START Material provided

(** ** Closed loop pitch *)

(** C20: encoder and decoder excitations stay in step. Either the closed loop search retains a
    delay of its window and a fraction of one third: then a decoder whose excitation is the same
    before the subframe recovers that delay from the transmitted codeword, in both subframes, and
    builds the same adaptative codebook vector, although the encoder builds it in place over the
    LP residual and tries three fractions, and the search window handed to the second subframe
    is the one the decoder uses. Or every sum of the window is the most negative 32-bit number,
    the value the search starts from: then no delay is retained, and if the caller's delay is
    uninitialised, as it is in the encoder, the search uses it unset. *)
Theorem adaptativeCodebookSearch_in_step n exc off lo hi h target T0 sub T1 c :
  arr i16r n exc → 154 ≤ off → off + 40 ≤ n → 20 ≤ lo → lo ≤ hi → hi ≤ 143 →
  arr i16r 40 h → arr i16r 40 target →
  sub = 0 ∨ (sub = 40 ∧ 20 ≤ T1 ≤ 143 ∧ lo = tMin_of T1 ∧ hi = tMin_of T1 + 9) →
  agreeTo n off n 0 exc (Dec.excitationVector c) →
  (∃ exc' lo' hi' T f codeword,
    adaptativeCodebookSearch exc off lo hi h target T0 sub = Ok (exc', lo', hi', T, f, codeword) ∧
    lo ≤ T ≤ hi ∧ -1 ≤ f ≤ 1 ∧ (sub = 0 → lo' = tMin_of T ∧ hi' = tMin_of T + 9) ∧
    ∃ c', decodeAdaptativeCodeVector c sub codeword 0 0 T1 off = Ok (c', T) ∧
      ∀ j, 0 ≤ j < off + 40 → at_ (Dec.excitationVector c') j = at_ exc' j) ∨
  (nothing_found exc off lo hi h target ∧
   (T0 = None → adaptativeCodebookSearch exc off lo hi h target T0 sub = Err Uninit)).
Proof.
  intros He Hoff Hn Hlo Hle Hhi Hh Ht Hsub Hag.
  destruct (adaptativeCodebookSearch_cases n exc off lo hi h target T0 sub He Hoff Hn Hlo Hle Hhi Hh Ht) as [Hs|Hs]; [left|by right].
  destruct (proj1 (safe_ok _ _) Hs) as (r & E & exc' & T & f & HT & Hf & H85 & Ev & ->).
  do 6 eexists. split; [exact E|]. split; [done|]. split; [done|]. split; [by intros ->|].
  assert (decodePitchDelay (Dec.previousIntPitchDelay c) sub (pitchDelayCodeword sub lo T f) 0 0 T1 = (T, T, f)) as ED.
  { destruct Hsub as [->|(-> & HT1 & -> & ->)]; [apply codeword_first; [lia|done|auto]|by apply codeword_second]. }
  unfold decodeAdaptativeCodeVector. rewrite ED. cbn [Dec.excitationVector Dec.set_previousIntPitchDelay].
  destruct (compute_agreeTo n off f T Hoff Hn Hf ltac:(lia) n exc (Dec.excitationVector c) Hag)
    as (t & t' & Et & Et' & (_ & _ & Heq) & _).
  rewrite Ev in Et. injection Et as <-. rewrite Et'. cbn [bind]. eexists. split; [reflexivity|].
  intros j Hj. cbn [Dec.excitationVector Dec.set_excitationVector]. symmetry. apply Heq; lia.
Qed.

(** A past excitation to search in. *)
Definition sawtooth : list Z := (λ k, (Z.of_nat k * 37) mod 211 - 100) <$> seq 0 234.

Lemma adaptativeCodebookSearch_in_step_witness :
  ∃ exc' lo' hi' T f codeword,
    adaptativeCodebookSearch sawtooth 154 57 63 (4096 :: replicate 39 0) (take 40 (drop 100 sawtooth)) None 0 =
      Ok (exc', lo', hi', T, f, codeword) ∧
    57 ≤ T ≤ 63 ∧ -1 ≤ f ≤ 1 ∧ (0 = 0 → lo' = tMin_of T ∧ hi' = tMin_of T + 9) ∧
    ∃ c', decodeAdaptativeCodeVector (Dec.set_excitationVector sawtooth zeroDecoderContext) 0 codeword 0 0 60 154 = Ok (c', T) ∧
      ∀ j, 0 ≤ j < 154 + 40 → at_ (Dec.excitationVector c') j = at_ exc' j.
Proof.
  destruct (adaptativeCodebookSearch_in_step 234 sawtooth 154 57 63 (4096 :: replicate 39 0) (take 40 (drop 100 sawtooth)) None 0 60
    (Dec.set_excitationVector sawtooth zeroDecoderContext)) as [H|[(b & Eb & Hall) _]];
    [by apply arr_rng_by|lia|lia|lia|lia|lia|by apply arr_rng_by|by apply arr_rng_by|by left| |exact H|].
  - split; [by apply arr_rng_by|]. split; [by apply arr_rng_by|]. done.
  - vm_compute in Eb. injection Eb as <-. specialize (Hall 60 ltac:(lia)). vm_compute in Hall. discriminate Hall.
Defined.

(** The second case happens: with a steady excitation and this target each of the 40 terms is
    near -2^31 / 40 and their sum is exactly -2^31 for every delay of the window, so that the
    search uses a delay that nothing has set. *)
Theorem adaptativeCodebookSearch_unset :
  adaptativeCodebookSearch (replicate 234 4096) 154 57 63 (4096 :: replicate 39 0) (-13115 :: replicate 39 (-13107)) None 0 =
    Err Uninit.
Proof. vm_compute. reflexivity. Qed.

(** ** Gains *)

(** C38: the adaptative codebook gain is exactly the quotient of the scalar products <x,y> and
    <y,y> in Q14, clamped to [0, 1.2]: neither the 64-bit accumulators nor the 32-bit quotient
    overflow, and <y,y> is positive whenever the division is reached. *)
Theorem computeAdaptativeCodebookGain_exact a b x ox y oy :
  0 ≤ ox → 0 ≤ oy → arr i16r a x → arr i16r b y → ox + 40 ≤ a → oy + 40 ≤ b →
  let xy := dot x ox y oy 40 in
  let yy := dot y oy y oy 40 in
  (0 < xy → 0 < yy) ∧
  computeAdaptativeCodebookGain x ox y oy =
    Ok (if xy <=? 0 then 0 else Z.min (xy * 16384 / yy) 19661, xy, yy).
Proof. apply computeAdaptativeCodebookGain_run. Qed.

Lemma computeAdaptativeCodebookGain_exact_witness :
  computeAdaptativeCodebookGain (replicate 50 3) 10 (replicate 50 5) 10 = Ok (9830, 600, 1000).
Proof.
  destruct (computeAdaptativeCodebookGain_exact 50 50 (replicate 50 3) 10 (replicate 50 5) 10) as [_ ->];
    [lia|lia|by apply arr_rng_by|by apply arr_rng_by|lia|lia|]. by vm_compute.
Defined.

Lemma quantized_indices c c' fcv t ga' gb' g1 g2 :
  quantized c c' fcv t ga' gb' g1 g2 → 0 ≤ ga' < 8 ∧ 0 ≤ gb' < 16.
Proof.
  intros (p & ba & bb & ga & gb & e & _ & Hr & _ & _ & [Ega Egb] & _).
  split; [apply (reverse_GA ga)|apply (reverse_GB gb)]; done || lia.
Qed.

(** The fixed codebook gain: the encoder truncates the prediction to Q4 and the product to Q1, the
    decoder rounds the whole product. *)
Lemma fixed_gains_close p ga gb : 0 ≤ p < 134217728 → 0 ≤ ga < 8 → 0 ≤ gb < 16 →
  let g2 := i16 (SHR (gcOf (i16 (Z.shiftr p 12)) ga gb) 1) in
  g2 ≤ i16 (PSHR (MULT16_32_Q12 (gammaOf ga gb) p) 15) ≤ g2 + 2.
Proof.
  intros Hp Ha Hb. cbv zeta. destruct (gains_bounds 0 ga gb Ha Hb) as (_ & Hg & _); [by vm_compute|].
  rewrite (Z.shiftr_div_pow2 p) by lia. change (2 ^ 12) with 4096.
  assert (0 ≤ p / 4096 < 32768) as Hq by (split; [apply Z.div_pos; lia|apply Z.div_lt_upper_bound; lia]).
  rewrite (i16_id (p / 4096)) by (unfold rng; lia). unfold MULT16_32_Q12.
  rewrite MULT16_32_Q_floor; [|lia|unfold rng; lia|unfold rng; lia|change (2 ^ 12) with 4096; nia]. change (2 ^ 12) with 4096.
  set (g := gammaOf ga gb) in *. unfold gcOf, SHR, PSHR, SHR. fold g.
  change (Z.shiftr (Z.shiftl 1 15) 1) with 16384. rewrite !Z.shiftr_div_pow2 by lia. change (2 ^ 1) with 2. change (2 ^ 15) with 32768.
  rewrite Z.div_div by lia. change (16384 * 2) with 32768.
  pose proof (Z.div_mod p 4096 ltac:(lia)) as Ep. pose proof (Z.mod_pos_bound p 4096 ltac:(lia)) as Hm.
  assert (g * (p / 4096) ≤ g * p / 4096 ≤ g * (p / 4096) + g) as HG.
  { split; [apply Z.div_le_lower_bound|apply Z.div_le_upper_bound]; nia. }
  assert (0 ≤ g * (p / 4096) ≤ 678900992) as HG0 by nia. set (u := g * (p / 4096)) in *. set (r := g * p / 4096) in *.
  clearbody u r. rewrite (i32_id (r + 16384)) by (unfold rng; lia).
  rewrite !i16_id by (unfold rng; Z.div_mod_to_equations; lia). Z.div_mod_to_equations. lia.
Qed.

END Material provided

__Required action__. Return all lines of the material above in which the word "gammaOf" occurs.

__Solved problem__.
  g2 ≤ i16 (PSHR (MULT16_32_Q12 (gammaOf ga gb) p) 15) ≤ g2 + 2.
  set (g := gammaOf ga gb) in *. unfold gcOf, SHR, PSHR, SHR. fold g.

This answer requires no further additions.